En l’occurrence, force est de constater que la personnalité et le style de Péter Márki-Zay avaient de quoi interroger. Incontestablement, ce qu’il dégageait n’avait rien de hongrois. Un style américain magyarisé ou hongrois américanisé ? Difficile de qualifier ce style, tant il est inconsistant. Les forces gouvernementales n’ont en tout cas même pas eu à s’intéresser particulièrement au passé nord-américain du candidat ou encore à celui de son conseil en communication et professionnel du marketing commercial Ákos Gurzó, qui a lui aussi passé de nombreuses années aux États-Unis. Elles se sont contentées de le laisser parler, tant le style du candidat d’opposition ne correspondait en rien au style hongrois et à cette âme nationale évoquée plus haut. Tout sonnait faux dans la bouche de Péter Márki-Zay, et les Hongrois n’ont pas mis longtemps à s’en apercevoir.
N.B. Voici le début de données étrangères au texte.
(* ===== verification/GoLib.v ===== *)
(** The parts of Go's standard library that the handlers, the
    authentication and the command line use on text: strconv.ParseInt,
    strings.TrimSpace and Split, encoding/hex, crypto/sha256, UTF-8. *)

From S2P Require Import Prelude AesGcm.

(** ** Characters *)

Definition chr (c : ascii) : byte := Ascii.byte_of_ascii c.
Definition code (b : byte) : Z := Z.of_N (Byte.to_N b).

Definition is_digit (b : byte) : bool := (48 <=? code b) && (code b <=? 57).
Definition is_lower (b : byte) : bool := (97 <=? code b) && (code b <=? 122).
Definition is_upper (b : byte) : bool := (65 <=? code b) && (code b <=? 90).

Definition byte_of_Z (z : Z) : byte := byte_of_N (Z.to_N (z mod 256)).

(** The ASCII part of unicode.ToLower. *)
Definition lower_byte (b : byte) : byte := if is_upper b then byte_of_Z (code b + 32) else b.

(** ** strconv.ParseInt(s, 10, 64) *)

Fixpoint digits_value (acc : Z) (b : bytes) : option Z :=
  match b with
  | [] => Some acc
  | c :: r => if is_digit c then digits_value (10 * acc + (code c - 48)) r else None
  end.

Definition in_int64 (z : Z) : option Z :=
  if decide (int64_range z) then Some z else None.

(** [None] is a syntax or range error. *)
Definition ParseInt (s : string) : option Z :=
  match bytes_of_string s with
  | [] => None
  | c :: r =>
      if decide (c = chr "+") then
        match r with [] => None | _ => digits_value 0 r ≫= in_int64 end
      else if decide (c = chr "-") then
        match r with [] => None | _ => digits_value 0 r ≫= λ v, in_int64 (- v) end
      else digits_value 0 (c :: r) ≫= in_int64
  end.

(** ** Splitting *)

(** [strings.Split(s, sep)] for a one-byte separator. *)
Fixpoint split_byte (sep : byte) (b : bytes) : list bytes :=
  match b with
  | [] => [[]]
  | c :: r =>
      if decide (c = sep) then [] :: split_byte sep r
      else match split_byte sep r with
           | [] => [[c]]
           | w :: ws => (c :: w) :: ws
           end
  end.

(** ** strings.TrimSpace *)

Fixpoint strip_prefix (p b : bytes) : option bytes :=
  match p, b with
  | [], _ => Some b
  | x :: p', y :: b' => if decide (x = y) then strip_prefix p' b' else None
  | _ :: _, [] => None
  end.

(** The UTF-8 encodings of the runes for which unicode.IsSpace holds. *)
Definition space_runes : list bytes :=
  map (map byte_of_Z)
  [[9]; [10]; [11]; [12]; [13]; [32]; [194; 133]; [194; 160]; [225; 154; 128];
   [226; 128; 128]; [226; 128; 129]; [226; 128; 130]; [226; 128; 131]; [226; 128; 132];
   [226; 128; 133]; [226; 128; 134]; [226; 128; 135]; [226; 128; 136]; [226; 128; 137];
   [226; 128; 138]; [226; 128; 168]; [226; 128; 169]; [226; 128; 175]; [226; 129; 159];
   [227; 128; 128]].

Fixpoint strip_any (ps : list bytes) (b : bytes) : option bytes :=
  match ps with
  | [] => None
  | p :: ps' => match strip_prefix p b with Some r => Some r | None => strip_any ps' b end
  end.

(** Drops leading patterns; the length of the input is fuel enough. *)
Fixpoint trim_fuel (fuel : nat) (ps : list bytes) (b : bytes) : bytes :=
  match fuel with
  | O => b
  | S f => match strip_any ps b with Some r => trim_fuel f ps r | None => b end
  end.
Definition trim_left (ps : list bytes) (b : bytes) : bytes := trim_fuel (length b) ps b.

Definition trim_bytes (b : bytes) : bytes :=
  rev (trim_left (@rev byte <$> space_runes) (rev (trim_left space_runes b))).

Definition TrimSpace (s : string) : string := string_of_bytes (trim_bytes (bytes_of_string s)).

(** ** Strings as bytes *)

Definition slen (s : string) : Z := Z.of_nat (length (bytes_of_string s)).

(** [strings.ToLower], exact on ASCII text. *)
Definition lower_ascii (s : string) : string :=
  string_of_bytes (lower_byte <$> bytes_of_string s).

(** [strings.EqualFold(s, t)] where [t] is ASCII without k and s, the only
    letters with a non-ASCII fold. *)
Definition equal_fold_ascii (s t : string) : bool := bool_decide (lower_ascii s = lower_ascii t).

(** [strings.ContainsAny(s, chars)] for ASCII [chars]. *)
Definition contains_any (s : string) (chars : bytes) : bool :=
  existsb (λ b, bool_decide (b ∈ chars)) (bytes_of_string s).

(** [s[:n]] and [s[n:]]. *)
Definition str_take (n : nat) (s : string) : string := string_of_bytes (take n (bytes_of_string s)).
Definition str_drop (n : nat) (s : string) : string := string_of_bytes (drop n (bytes_of_string s)).

(** ** encoding/hex *)

Definition hex_char (n : Z) : byte := byte_of_Z (if n <? 10 then 48 + n else 87 + n).
Definition EncodeToString (b : bytes) : string :=
  string_of_bytes (b ≫= λ x, [hex_char (code x / 16); hex_char (code x mod 16)]).

Definition hex_value (b : byte) : option Z :=
  if is_digit b then Some (code b - 48)
  else if (97 <=? code b) && (code b <=? 102) then Some (code b - 87)
  else if (65 <=? code b) && (code b <=? 70) then Some (code b - 55)
  else None.

(** hex.DecodeString; [None] is an invalid byte or an odd length. *)
Fixpoint hex_decode (b : bytes) : option bytes :=
  match b with
  | [] => Some []
  | [_] => None
  | x :: y :: r =>
      match hex_value x, hex_value y, hex_decode r with
      | Some h, Some l, Some o => Some (byte_of_Z (16 * h + l) :: o)
      | _, _, _ => None
      end
  end.
Definition DecodeString (s : string) : option bytes := hex_decode (bytes_of_string s).

(** ** crypto/sha256

    The constants are the fractional parts of the square and cube roots of
    the first primes. *)

Fixpoint root_bits (e : N) (n : N) (bits : nat) (r : N) : N :=
  match bits with
  | O => r
  | S k => let r' := (r + N.shiftl 1 (N.of_nat k))%N in
           root_bits e n k (if (r' ^ e <=? n)%N then r' else r)
  end.

Definition is_prime (n : N) : bool :=
  forallb (λ d, negb (n mod N.of_nat d =? 0)%N) (seq 2 (N.to_nat n - 2)).
Definition primes : list N := Eval vm_compute in
  take 64 (List.filter is_prime (N.of_nat <$> seq 2 310)).

Definition sha_K : list N := Eval vm_compute in
  map (λ p, root_bits 3 (p * 2 ^ 96) 37 0 mod 2 ^ 32)%N primes.
Definition sha_H0 : list N := Eval vm_compute in
  map (λ p, root_bits 2 (p * 2 ^ 64) 37 0 mod 2 ^ 32)%N (take 8 primes).

Definition w32 (n : N) : N := (n mod 2 ^ 32)%N.
Definition rotr (n k : N) : N := w32 (N.lor (N.shiftr n k) (N.shiftl n (32 - k))).
Definition sigma0 (x : N) : N := N.lxor (rotr x 7) (N.lxor (rotr x 18) (N.shiftr x 3)).
Definition sigma1 (x : N) : N := N.lxor (rotr x 17) (N.lxor (rotr x 19) (N.shiftr x 10)).
Definition Sigma0 (x : N) : N := N.lxor (rotr x 2) (N.lxor (rotr x 13) (rotr x 22)).
Definition Sigma1 (x : N) : N := N.lxor (rotr x 6) (N.lxor (rotr x 11) (rotr x 25)).
Definition Ch (x y z : N) : N := N.lxor (N.land x y) (N.ldiff z x).
Definition Maj (x y z : N) : N := N.lxor (N.land x y) (N.lxor (N.land x z) (N.land y z)).

(** The message schedule, newest word first. *)
Fixpoint schedule (n : nat) (ws : list N) : list N :=
  match n with
  | O => ws
  | S m =>
      let w i := nth i ws 0%N in
      schedule m (w32 (sigma1 (w 1%nat) + w 6%nat + sigma0 (w 14%nat) + w 15%nat) :: ws)
  end.

Definition sha_round (s : list N) (kw : N * N) : list N :=
  match s with
  | [a; b; c; d; e; f; g; h] =>
      let t1 := (h + Sigma1 e + Ch e f g + kw.1 + kw.2)%N in
      let t2 := (Sigma0 a + Maj a b c)%N in
      [w32 (t1 + t2); a; b; c; w32 (d + t1); e; f; g]
  | _ => s
  end.

Definition sha_block (h : list N) (block : bytes) : list N :=
  let ws := be_value <$> chunks_fuel 16 4 block in
  let sched := rev (schedule 48 (rev ws)) in
  zip_with (λ x y, w32 (x + y)) h (foldl sha_round h (zip sha_K sched)).

Definition Sum256 (b : bytes) : bytes :=
  let zeros := Z.to_nat ((55 - Z.of_nat (length b)) mod 64) in
  let padded := b ++ Byte.x80 :: replicate zeros Byte.x00 ++ be_bytes 8 (8 * Z.of_nat (length b)) in
  (foldl sha_block sha_H0 (chunks_fuel (length padded) 64 padded)) ≫= λ w, be_bytes 4 (Z.of_N w).

(** FIPS 180-4: "abc", and the two-block message. *)
Example sha256_abc :
  EncodeToString (Sum256 (bytes_of_string "abc"))
  = "ba7816bf8f01cfea414140de5dae2223b00361a396177a9cb410ff61f20015ad".
Proof. vm_compute. reflexivity. Qed.
Example sha256_two_blocks :
  EncodeToString (Sum256 (bytes_of_string "abcdbcdecdefdefgefghfghighijhijkijkljklmklmnlmnomnopnopq"))
  = "248d6a61d20638b8e5c026930c3e6039a33ce45964ff2167f6ecedd419db06c1".
Proof. vm_compute. reflexivity. Qed.
Example ParseInt_examples :
  ParseInt "42" = Some 42 ∧ ParseInt "-7" = Some (-7) ∧ ParseInt "+7" = Some 7 ∧ ParseInt "" = None
  ∧ ParseInt "1_0" = None ∧ ParseInt " 1" = None ∧ ParseInt "9223372036854775807" = Some max_int64
  ∧ ParseInt "9223372036854775808" = None ∧ ParseInt "-9223372036854775808" = Some min_int64.
Proof. vm_compute. repeat split; reflexivity. Qed.
Example TrimSpace_example : TrimSpace "  a b	" = "a b".
Proof. vm_compute. reflexivity. Qed.

(** ** Trimming *)

Lemma strip_prefix_some p b r : strip_prefix p b = Some r → b = p ++ r.
Proof.
  revert b. induction p as [|x p IH]; intros [|y b]; simpl; try (intros; by simplify_eq/=).
  case_decide as Hxy; [|done]. intros Hr%IH. by subst.
Qed.

Lemma strip_any_shrinks ps b r :
  Forall (λ p, p ≠ []) ps → strip_any ps b = Some r → (length r < length b)%nat.
Proof.
  intros Hps. induction Hps as [|p ps Hp Hps IH]; simpl; [done|].
  destruct (strip_prefix p b) as [r'|] eqn:Hs; [|done]. intros [= <-].
  apply strip_prefix_some in Hs. subst b. rewrite length_app. destruct p; [done|]. simpl. lia.
Qed.

(** The length of the text is fuel enough: nothing that can be dropped is
    left in front. *)
Lemma trim_left_done ps b : Forall (λ p, p ≠ []) ps → strip_any ps (trim_left ps b) = None.
Proof.
  intros Hps. unfold trim_left. remember (length b) as n eqn:Hn.
  assert (Hle : (length b ≤ n)%nat) by lia. clear Hn. revert b Hle.
  induction n as [|n IH]; intros b Hle; simpl.
  - destruct b; [|simpl in Hle; lia]. destruct (strip_any ps []) as [r|] eqn:Hs; [|done].
    apply strip_any_shrinks in Hs; [|done]. simpl in Hs. lia.
  - destruct (strip_any ps b) as [r|] eqn:Hs; [|done]. apply IH.
    apply strip_any_shrinks in Hs; [|done]. lia.
Qed.

(** TrimSpace leaves no white space at the end. *)
Lemma TrimSpace_end s :
  strip_any (@rev byte <$> space_runes) (rev (bytes_of_string (TrimSpace s))) = None.
Proof.
  unfold TrimSpace, trim_bytes. rewrite bytes_string_roundtrip, rev_involutive.
  apply trim_left_done. apply Forall_fmap. unfold compose.
  repeat (apply Forall_cons; split; [vm_compute; discriminate|]). constructor.
Qed.

(** ** Hex *)

Lemma hex_pair x :
  hex_value (hex_char (code x / 16)) = Some (code x / 16)
  ∧ hex_value (hex_char (code x mod 16)) = Some (code x mod 16)
  ∧ byte_of_Z (16 * (code x / 16) + code x mod 16) = x.
Proof. destruct x; vm_compute; repeat split; reflexivity. Qed.

Lemma Decode_Encode b : DecodeString (EncodeToString b) = Some b.
Proof.
  unfold DecodeString, EncodeToString. rewrite bytes_string_roundtrip.
  induction b as [|x b IH]; [done|]. cbn [mbind list_bind app hex_decode].
  destruct (hex_pair x) as (-> & -> & Hx). change (list_bind _ _ _ b) with (b ≫= λ x, [hex_char (code x / 16); hex_char (code x mod 16)]).
  by rewrite IH, Hx.
Qed.

(** ** Text that trimming leaves alone *)

Lemma strip_prefix_app p b x r : strip_prefix p b = Some r → strip_prefix p (b ++ x) = Some (r ++ x).
Proof.
  revert b. induction p as [|a p IH]; intros [|c b]; simpl; try done; [by intros [= <-]..|].
  case_decide; [apply IH|done].
Qed.

Lemma strip_any_prefix ps b x : strip_any ps (b ++ x) = None → strip_any ps b = None.
Proof.
  induction ps as [|p ps IH]; simpl; [done|]. destruct (strip_prefix p b) as [r|] eqn:Hs.
  - by rewrite (strip_prefix_app p b x r Hs).
  - by destruct (strip_prefix p (b ++ x)).
Qed.

Lemma trim_left_suffix ps b : ∃ x, b = x ++ trim_left ps b.
Proof.
  unfold trim_left. generalize (length b) as n. intros n. revert b.
  induction n as [|n IH]; intros b; simpl; [by exists []|].
  destruct (strip_any ps b) as [r|] eqn:Hs; [|by exists []].
  destruct (IH r) as [x Hx]. assert (∃ y, b = y ++ r) as [y Hy].
  { clear -Hs. induction ps as [|p ps IH]; simpl in Hs; [done|].
    destruct (strip_prefix p b) eqn:Hp; [|by apply IH]. injection Hs as <-.
    exists p. by apply strip_prefix_some. }
  exists (y ++ x). rewrite <- app_assoc, <- Hx. done.
Qed.

Lemma trim_left_id ps b : strip_any ps b = None → trim_left ps b = b.
Proof. unfold trim_left. destruct b as [|c b]; [done|]. simpl. by intros ->. Qed.

Lemma spaces_nonempty : Forall (λ p, p ≠ []) space_runes ∧ Forall (λ p, p ≠ []) (@rev byte <$> space_runes).
Proof.
  split; [|apply Forall_fmap; unfold compose];
    repeat (apply Forall_cons; split; [vm_compute; discriminate|]); constructor.
Qed.

Lemma TrimSpace_id s :
  strip_any space_runes (bytes_of_string s) = None →
  strip_any (@rev byte <$> space_runes) (rev (bytes_of_string s)) = None → TrimSpace s = s.
Proof.
  intros H1 H2. unfold TrimSpace, trim_bytes. rewrite (trim_left_id _ _ H1), (trim_left_id _ _ H2).
  by rewrite rev_involutive, string_bytes_roundtrip.
Qed.

(** TrimSpace leaves no white space in front. *)
Lemma TrimSpace_front s : strip_any space_runes (bytes_of_string (TrimSpace s)) = None.
Proof.
  unfold TrimSpace, trim_bytes. rewrite bytes_string_roundtrip.
  set (b := trim_left space_runes (bytes_of_string s)).
  assert (Hb : strip_any space_runes b = None) by apply trim_left_done, spaces_nonempty.
  destruct (trim_left_suffix (@rev byte <$> space_runes) (rev b)) as [x Hx].
  apply (strip_any_prefix _ _ (rev x)). rewrite <- rev_app_distr, <- Hx. by rewrite rev_involutive.
Qed.

Lemma TrimSpace_idem s : TrimSpace (TrimSpace s) = TrimSpace s.
Proof. apply TrimSpace_id; [apply TrimSpace_front|apply TrimSpace_end]. Qed.

(** Printable ASCII without blanks. *)
Definition graphic (b : byte) : bool := (33 <=? code b) && (code b <=? 126).

Lemma strip_any_graphic ps b :
  forallb (λ p, match p with c :: _ => negb (graphic c) | [] => false end) ps = true →
  forallb graphic b = true → strip_any ps b = None.
Proof.
  intros Hps Hb. induction ps as [|p ps IH]; [done|]. simpl in *.
  apply andb_true_iff in Hps as [Hp Hps]. destruct p as [|c p]; [done|].
  destruct b as [|d b]; [by apply IH|]. simpl. case_decide as Hcd; [|by apply IH].
  subst d. simpl in Hb. apply andb_true_iff in Hb as [Hd _]. rewrite Hd in Hp. done.
Qed.

Lemma TrimSpace_graphic s : forallb graphic (bytes_of_string s) = true → TrimSpace s = s.
Proof.
  intros H. apply TrimSpace_id; apply strip_any_graphic; [by vm_compute|done|by vm_compute|].
  apply forallb_forall. intros x Hx%in_rev. rewrite forallb_forall in H. by apply H.
Qed.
Comme évoqué au paragraphe précédent, le style hongrois négatif que peut charrier un dirigeant politique n’est pas nécessairement un repoussoir. Le plus important étant que ce style soit hongrois et que les électeurs soient en mesure de s’y identifier, aussi désagréable que cela puisse leur être. Péter Márki-Zay n’aura charrié que du négatif, et qui plus est du négatif au style non-hongrois. L’observer au contact d’électeurs provinciaux en disposant de solides connaissances sur le peuple hongrois suffisait à s’en convaincre.
Par ailleurs, il est difficilement possible de ne pas penser du candidat de l’opposition qu’il est autre chose qu’un simple amateur en politique. Sa campagne aura été une succession de fautes lourdes que même les débutants en politique n’auraient pas commises.
En campagne électorale, les règles de base sont les suivantes : ne jamais tourner seul en direct sur les réseaux sociaux devant une caméra sans préparer ses propos, ne jamais se renier, ne jamais expliquer que ce que l’on a dit un jour n’est pas ce que l’on voulait dire, ne jamais dire que l’on est sur certains points d’accord avec son adversaire, ne jamais demander pardon, ne jamais insulter les électeurs (quels qu’ils soient), ne jamais donner trop d’importance à son adversaire en citant son nom à chaque fin de phrase, ne jamais dire qu’il existe des traîtres dans son propre camp, ne jamais sous-estimer son adversaire, etc. Si Péter Márki-Zay avait voulu faire exprès de commettre toutes ces fautes, il n’aurait pas mieux fait que ce qu’il a produit tout au long de la campagne.
Mais ce style et la personne de Péter Márki-Zay sont-ils vraiment les seules causes de cette terrible défaite de l’opposition ? Dans la première partie de cet article, nous avons vu que c’est en réalité la stratégie erronée d’union de l’opposition — comprenant l’anomalie politique que représente le Jobbik — qui est surtout à l’origine de cette défaite. La personne du candidat y a certes contribué mais elle n’en a certainement pas été la cause, comme l’a rappelé le journaliste András Hont au lendemain des élections, peu soupçonnable de sympathie pro-gouvernementale.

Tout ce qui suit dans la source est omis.